Certains patients auront besoin de plus de temps que d’autres pour s’autoriser au retour à une vie normale, et cela constituera un enjeu du travail à venir.

Plus que jamais il faudra prendre en considération des aspects concrets (vulnérabilité somatique ou liée à l’âge) et les aspects intrapsychiques, transférentiels et contre transférentiels de chacun : pour certains émergera un sentiment de toute puissance et de déni du danger, pour d’autres nous assisterons à une escalade hypocondriaque et obsessionnelle…

Les traitements psychiques de tous tourneront principalement autour de deux conflits qui apparaissent comme inévitables dans la réalité actuelle: dompter le virus, apprivoiser ses risques et les angoisses associées d’un côté et réapprendre ou - devrions-nous dire apprendre - à se sentir libres de nouveau.

La liberté est le premier mot de la devise française, sa première valeur fondatrice. C’est un acquis, ici nous naissons libres et c’est inscrit dans le marbre.
La liberté comporte cette dimension fondamentalement sociale, déterminée par les interdits de la loi, et une dimension intrapsychique, déterminée par des mécanismes individuels complexes et conflictuels qui relèvent d’une instance qu’en psychanalyste est connue sous le nom du Surmoi. Le surmoi est l’élément de la structure psychique qui joue un rôle de juge, de censeur en opposition aux désirs, aux pulsions, et qui se développe dès la petite enfance par identification avec l'imago parentale.
Durant l’enfance les parents apprennent à l’enfant qu’il ne peut pas tout faire, il ne peut pas tout être ni tout avoir. Le renoncement à la toute-puissance infantile devient symptôme pour des nombreux adultes…
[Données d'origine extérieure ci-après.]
(** C29: a budget buys finitely many ticks.  If every tick takes long enough
    to cost a microcent, an agent started with [Budget] microcents cannot make
    more than [Budget] ticks: on any sequence of loop events with more ticks
    than that, interleaved with checkpoints in any way and whatever its
    hostcalls do, [igord]'s tick loop has ended by itself (or the process has
    died in a save). *)
Theorem budget_bounds_ticks events (m m' : Inst) i i' r :
  is_i64 (Budget i) -> 0 <= PricePerSecond i < 2 ^ 63 ->
  (forall n, 0 <= i64 (e_elapsed (env i) n) /\ 1000000000 <= i64 (e_elapsed (env i) n) * PricePerSecond i) ->
  Z.max 0 (Budget i) < count_ticks events ->
  runTickLoop events m i = (r, m', i') -> r <> Some None.
Proof.
  revert m i. induction events as [|[c| | |] events IH]; intros m i Hb Hp He Hn; cbn [runTickLoop].
  - exfalso. unfold count_ticks, blen in Hn. simpl in Hn. lia.
  - unfold SafeTick. destruct (Tick m i) as [[[more|e] m1] i1] eqn:ET.
    + destruct (Tick_costs _ _ _ _ _ Hb Hp He ET) as (Hpos & Hlt & Hb1 & Hp1 & He1).
      apply IH; [done|by rewrite Hp1|intros n; rewrite He1, Hp1; apply He|].
      unfold count_ticks in *. rewrite filter_cons_True, blen_cons in Hn by done. pose proof (blen_nonneg (filter is_tick events)). lia.
    + unfold HandleTickFailure, mbind, Run_bind. by destruct (trySaveCheckpoint m1 i1) as [[[[]|] m2] i2]; intros [= <- _ _].
  - unfold mbind, Run_bind. destruct (trySaveCheckpoint m i) as [[[[]|] m1] i1] eqn:E; [|by intros [= <- _ _]].
    destruct (trySave_spends _ _ _ _ _ E Hb) as (Hb1 & Hle & _ & Hp1 & He1).
    apply IH; [done|by rewrite Hp1|intros n; rewrite He1, Hp1; apply He|].
    unfold count_ticks in *. rewrite filter_cons_False in Hn by naive_solver. lia.
  - unfold mbind, Run_bind. by destruct (trySaveCheckpoint m i) as [[[[]|] m1] i1]; intros [= <- _ _].
  - by intros [= <- _ _].
Qed.
End Facts.

(** ** Witnesses *)
Definition at_ (t : Authority.time) : Clock := mkClock t t t t t.
Definition leased (s : Authority.State) : Instance (St := FSProvider) := set_Lease (Some (Authority.example_lease s)) (snd demo).
Lemma no_tick_without_lease_witness :
  let run := handleTick false (at_ (1000 * second)) (mkVars (default_config "node") 0 0) (fst demo) (leased Authority.StateActiveOwner) in
  let i' := snd run in
  TickNumber i' = 0 /\ ReplayWindow i' = [] /\
  if decide (Authority.StateActiveOwner = Authority.StateActiveOwner \/ Authority.StateActiveOwner = Authority.StateRecoveryRequired)
  then (fst (fst run) = None \/ fst (fst run) = Some (Ok (tickRecovered, mkVars (default_config "node") 0 0))) /\
       exists lease', Lease i' = Some lease' /\ Authority.lease_state lease' = Authority.StateActiveOwner /\
         Authority.lease_epoch lease' = Authority.mkEpoch 1 0
  else (fst (fst run) = None \/ fst (fst run) = Some (Err (LeaseErr Authority.ErrTickExpired))) /\
       Lease i' = Some (Authority.example_lease Authority.StateActiveOwner).
Proof.
  intros run i'.
  apply (no_tick_without_lease false (at_ (1000 * second)) (mkVars (default_config "node") 0 0) (fst demo) (snd (fst run))
    (leased Authority.StateActiveOwner) i' (Authority.example_lease Authority.StateActiveOwner) Authority.ErrTickExpired (fst (fst run))).
  - reflexivity.
  - vm_compute. reflexivity.
  - unfold i', run. by destruct (handleTick _ _ _ _ _) as [[? ?] ?].
Defined.
(** The recovered node ticks in the next round; a hand-off stops the loop. *)
Example recovery_then_tick :
  let cfg := default_config "node" in
  let '(r, m, i) := runLocalAgent_loop true [EvTick (at_ (1000 * second)); EvCheckpoint; EvTick (at_ (1001 * second)); EvSignal]
    (mkVars cfg 0 0) (fst demo) (leased Authority.StateActiveOwner) in
  r = Some (Some StopSignal) /\ TickNumber i = 1.
Proof. vm_compute. done. Qed.
Example handoff_stops_loop :
  fst (fst (runLocalAgent_loop true [EvTick (at_ 100); EvTick (at_ 100)] (mkVars (default_config "node") 0 0)
    (fst demo) (leased Authority.StateHandoffInitiated))) =
  Some (Some (StopError (LeaseErr (Authority.ErrTickForbidden Authority.StateHandoffInitiated)))).
Proof. vm_compute. reflexivity. Qed.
Il y a deux mois, à l’improviste, les gens ont perdu la liberté d’être en dehors de chez eux, d’être projetés dans le monde auquel ils participent, et cela au nom de la préservation de l’espèce, le principe de l’autoconservation ayant connu un retour puissant et justifié.

Le déconfinement qui permet aux personnes de reprendre leurs vies en dehors subit parallèlement un traitement individuel au dedans. Ce n’est pas parce qu’elles sont « libérées » qu’elles se sentiront libres.
Dans les discours des patients en travail de psychothérapie nous entendons déjà « Lundi je pourrais…, mais je ne me sens pas de … », ou bien « On empêche de…mais je veux le faire tout de même… ».
Les oscillations entre ce que le retour à la liberté autorise et ce que l’individu introjecte de cette liberté ne font que démarrer. Nous pouvons penser qu’avant cette période inédite c’était exactement pareil, mais l’hypothèse semble aller dans le sens d’une régression massive au stade infantile d’élaboration du processus d’indépendance face à une autorité interdictrice.
Une fois de plus, il s’agit à la fois de l’autorité dictée par la loi sociale mais avant tout de l’autorité conditionnée par les mouvements psychiques propres à chacun.
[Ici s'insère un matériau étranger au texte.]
(* ===== verification/P2p.v ===== *)
(** * The libp2p node (internal/p2p)

    Node creation, the ping protocol on both sides of a stream, and the
    bootstrap loop.  libp2p itself is a parameter: what it makes of addresses,
    dials and streams. *)
From S2P Require Import Prelude.
From S2P Require Runner.
From stdpp Require Import strings.
Open Scope Z_scope.

Definition PingProtocol : string := "/igor/ping/1.0.0".
Definition ping : bytes := bytes_of "ping".
Definition pong : bytes := bytes_of "pong".

(** [io.ReadFull] of [n] bytes from what a stream still delivers. *)
Definition ReadFull (n : nat) (incoming : bytes) : option bytes :=
  if decide (n <= length incoming)%nat then Some (take n incoming) else None.

(** ** Answering *)
Inductive ping_outcome := NoDeadline | ReadFailed | Invalid (received : bytes) | WriteFailed | Answered.
(** [handlePing]: what it writes, and how it ends.  The parameters say whether
    the deadline can be set, what arrives in time, and whether the write
    succeeds. *)
Definition handlePing (deadline : bool) (incoming : bytes) (writes : bool) : bytes * ping_outcome :=
  if negb deadline then ([], NoDeadline)
  else match ReadFull 4 incoming with
       | None => ([], ReadFailed)
       | Some buf =>
           if negb (bool_decide (buf = ping)) then ([], Invalid buf)
           else if writes then (pong, Answered) else ([], WriteFailed)
       end.

(** ** The host *)
Section Node.
Context {Multiaddr PeerID : Type}.
(** A dialled stream: whether writing to it succeeds, and what comes back for
    what was written. *)
Record Stream := mkStream { can_write : bool; answer : bytes -> bytes }.
Record Libp2p := mkLibp2p {
  NewMultiaddr : string -> option Multiaddr;
  AddrInfoFromP2pAddr : Multiaddr -> option PeerID;
  NewHost : Multiaddr -> option PeerID;
  Connect : PeerID -> bool;
  NewStream : PeerID -> string -> option Stream;
  Peers : list PeerID }.
Context (net : Libp2p).

Inductive ping_error :=
| ErrPeerAddress | ErrPeerInfo | ErrConnect | ErrOpenStream | ErrSendPing | ErrReadPong | ErrUnexpected (received : bytes).
Definition PingPeer (peerAddr : string) : result ping_error unit :=
  match NewMultiaddr net peerAddr with
  | None => Err ErrPeerAddress
  | Some maddr =>
      match AddrInfoFromP2pAddr net maddr with
      | None => Err ErrPeerInfo
      | Some id =>
          if negb (Connect net id) then Err ErrConnect
          else match NewStream net id PingProtocol with
               | None => Err ErrOpenStream
               | Some s =>
                   if negb (can_write s) then Err ErrSendPing
                   else match ReadFull 4 (answer s ping) with
                        | None => Err ErrReadPong
                        | Some buf => if bool_decide (buf = pong) then Ok tt else Err (ErrUnexpected buf)
                        end
               end
      end
  end.
(** [bootstrapPeers]: what became of each peer; a failure is logged and the
    next peer is tried. *)
Definition bootstrapPeers (peers : list string) : list (string * result ping_error unit) := (fun p => (p, PingPeer p)) <$> peers.
Definition ConnectedPeers : list PeerID := Peers net.

Inductive node_error := ErrListenAddress | ErrCreateHost.
(** The protocols a node answers, and what became of its bootstrap peers. *)
Record Node := mkNode { host : PeerID; protocols : list string; bootstrapped : list (string * result ping_error unit) }.
Definition registerHandlers (n : Node) : Node := mkNode (host n) (PingProtocol :: protocols n) (bootstrapped n).
Definition NewNode (cfg : Runner.Config) : result node_error Node :=
  match NewMultiaddr net (Runner.ListenAddress cfg) with
  | None => Err ErrListenAddress
  | Some listenAddr =>
      match NewHost net listenAddr with
      | None => Err ErrCreateHost
      | Some h =>
          let node := registerHandlers (mkNode h [] []) in
          match Runner.BootstrapPeers cfg with
          | [] => Ok node
          | peers => Ok (mkNode (host node) (protocols node) (bootstrapPeers peers))
          end
      end
  end.

(** ** The two sides together *)
Lemma ReadFull_app n a b : length a = n -> ReadFull n (a ++ b) = Some a.
Proof.
  intros <-. unfold ReadFull. rewrite decide_True by (rewrite length_app; lia). by rewrite take_app_length.
Qed.
(** A node that can be reached, answers with [handlePing] and whose answer gets
    through is pinged successfully; and a successful ping has met a peer that
    wrote "pong". *)
Lemma ping_meets_pong addr maddr id s :
  NewMultiaddr net addr = Some maddr -> AddrInfoFromP2pAddr net maddr = Some id -> Connect net id = true ->
  NewStream net id PingProtocol = Some s -> can_write s = true ->
  (PingPeer addr = Ok tt <-> exists rest, answer s ping = pong ++ rest).
Proof.
  intros E1 E2 E3 E4 E5. unfold PingPeer. rewrite E1, E2, E3, E4, E5. cbn [negb]. split.
  - unfold ReadFull. destruct (decide _) as [Hn|]; [|done]. destruct (bool_decide _) eqn:E; [|done].
    apply bool_decide_eq_true in E. exists (drop 4 (answer s ping)). by rewrite <- E, take_drop.
  - intros [rest ->]. rewrite ReadFull_app by done. by rewrite bool_decide_true.
Qed.
Lemma handler_answers incoming : fst (handlePing true (ping ++ incoming) true) = pong.
Proof. unfold handlePing. cbn [negb]. by rewrite ReadFull_app, bool_decide_true. Qed.
Lemma tried_all peers : fst <$> bootstrapPeers peers = peers.
Proof. induction peers as [|q peers IH]; [done|]. cbn. f_equal. exact IH. Qed.
Lemma bootstrap_tries_all cfg n : NewNode cfg = Ok n -> fst <$> bootstrapped n = Runner.BootstrapPeers cfg /\ PingProtocol ∈ protocols n.
Proof.
  unfold NewNode. destruct (NewMultiaddr _ _); [|done]. destruct (NewHost _ _); [|done].
  destruct (Runner.BootstrapPeers cfg) as [|q peers]; intros [= <-]; (split; [|by left]); [done|]. exact (tried_all (q :: peers)).
Qed.
End Node.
En ce temps de l’histoire, le coronavirus a été pensé comme une arme criminelle par certains qui en ont élaboré une théorie du complot, mais tomber malade ou contaminer quelqu’un qui tomberait malade parfois jusqu’en mourir, ce n’est pas un crime. Les postillons ne sont pas des armes de guerre, pourtant c’est tout comme s’ils l’étaient.
Le retour en société ne sera pas chose nouvelle mais la façon de l’appréhender sera nouvellement mobilisée de manière avant tout individuelle.
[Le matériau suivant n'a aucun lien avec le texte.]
(** ** Live hostcalls: a registry without wallet, pricing or payment state

    The corresponding functions are not registered, so the operations given
    for these states are never run. *)
Record LiveEnv := mkLiveEnv {
  l_now : nat -> Z; l_rand : nat -> Z -> option bytes; l_http : nat -> http_request -> http_result;
  l_hostname : string -> option string }.
Record LiveHost := mkLive { v_log : EventLog; v_env : LiveEnv; v_step : nat }.
Definition v_tick (h : LiveHost) : LiveHost := mkLive (v_log h) (v_env h) (S (v_step h)).
#[export] Instance live_recorder : EventRecorder LiveHost := {| get_log := v_log; set_log l h := mkLive l (v_env h) (v_step h) |}.
#[export] Instance live_env : HostEnv LiveHost := {|
  now_unix_nano h := (i64 (l_now (v_env h) (v_step h)), v_tick h);
  crypto_rand n h := (copy_array (Z.to_nat n) <$> l_rand (v_env h) (v_step h) n, v_tick h);
  http_do r h := (l_http (v_env h) (v_step h) r, v_tick h);
  url_hostname h := l_hostname (v_env h) |}.
#[export] Instance live_wallet : WalletState LiveHost := {| GetBudget _ := 0; GetReceiptCount _ := 0; GetReceiptBytes _ _ := None |}.
#[export] Instance live_pricing : PricingState LiveHost := {| GetNodePrice _ := 0 |}.
#[export] Instance live_pay : WalletPayState LiveHost := {|
  pay_GetBudget _ := 0; DeductBudget _ _ := None; GetAgentPubKey _ := zeros 32; SignPayment _ _ := zeros 64 |}.
#[export] Instance det_recorder : EventRecorder deterministicHostcalls := {| get_log := d_log; set_log := set_d_log |}.

(** ** simulator.go *)
Inductive setup_error :=
| ErrReadWASM | ErrSimManifest (e : manifest_error) | ErrSimCompile | ErrSimLink | ErrSimInstantiate | ErrSimInitialize (e : wasm_error)
| ErrSimExport (name : string) | ErrSimInit (e : wasm_error).
Record simEnv := mkEnv { wasmBytes : bytes; capManifest : CapabilityManifest; verifies : bool; pricePerSecond : Z }.

Section Run.
Context {W : Wasm} `{Crypto} `{JSON}.
Section Host.
Context {HS : Type} `{EventRecorder HS} (handle : hostcall -> Inst -> HS -> Z * Inst * HS).

Definition sim_required : list string := ["agent_init"; "agent_tick"; "agent_checkpoint"; "agent_checkpoint_ptr"; "agent_resume"].
(** [setup] from the compilation on. *)
Definition setup_module (names : list string) (wasm : bytes) (h : HS) : result setup_error (Inst * HS) :=
  match CompileModule wasm with
  | None => Err ErrSimCompile
  | Some compiled =>
      if negb (links names compiled) then Err ErrSimLink
      else
        match InstantiateModule compiled with
        | None => Err ErrSimInstantiate
        | Some m =>
            match initialize handle m h with
            | (Err e, _, _) => Err (ErrSimInitialize e)
            | (Ok _, m, h) =>
                match filter (fun n => ExportedFunction m n = false) sim_required with
                | name :: _ => Err (ErrSimExport name)
                | [] =>
                    match Call handle "agent_init" [] m h with
                    | (Err e, _, _) => Err (ErrSimInit e)
                    | (Ok _, m, h) => Ok (m, h)
                    end
                end
            end
        end
  end.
Nous observons chez certains patients que le déconfinement provoque des manifestations anxieuses, dépressives et psychosomatiques plus importantes que celles associées au repli du confinement.
Une possible raison semble être liée au fait que respecter une loi « supérieure » et égale pour tout le monde a permis massivement et rapidement de mettre en œuvre des mécanismes d’adaptation autour desquels l’interdit et la protection ont été indissociables.
Le déconfinement quant à lui se profile davantage comme une période d’entre deux, grise et fluctuante. Le mouvement ira progressivement de la population en masse à l’individu singulier face à ses responsabilités, ses libertés et ses limites.
Il s’agira pour tout individu de se réapproprier d’un espace de pensée et d’agir qui risque de connaître plus fortement une vague de conflits et de compromis eux aussi inédits.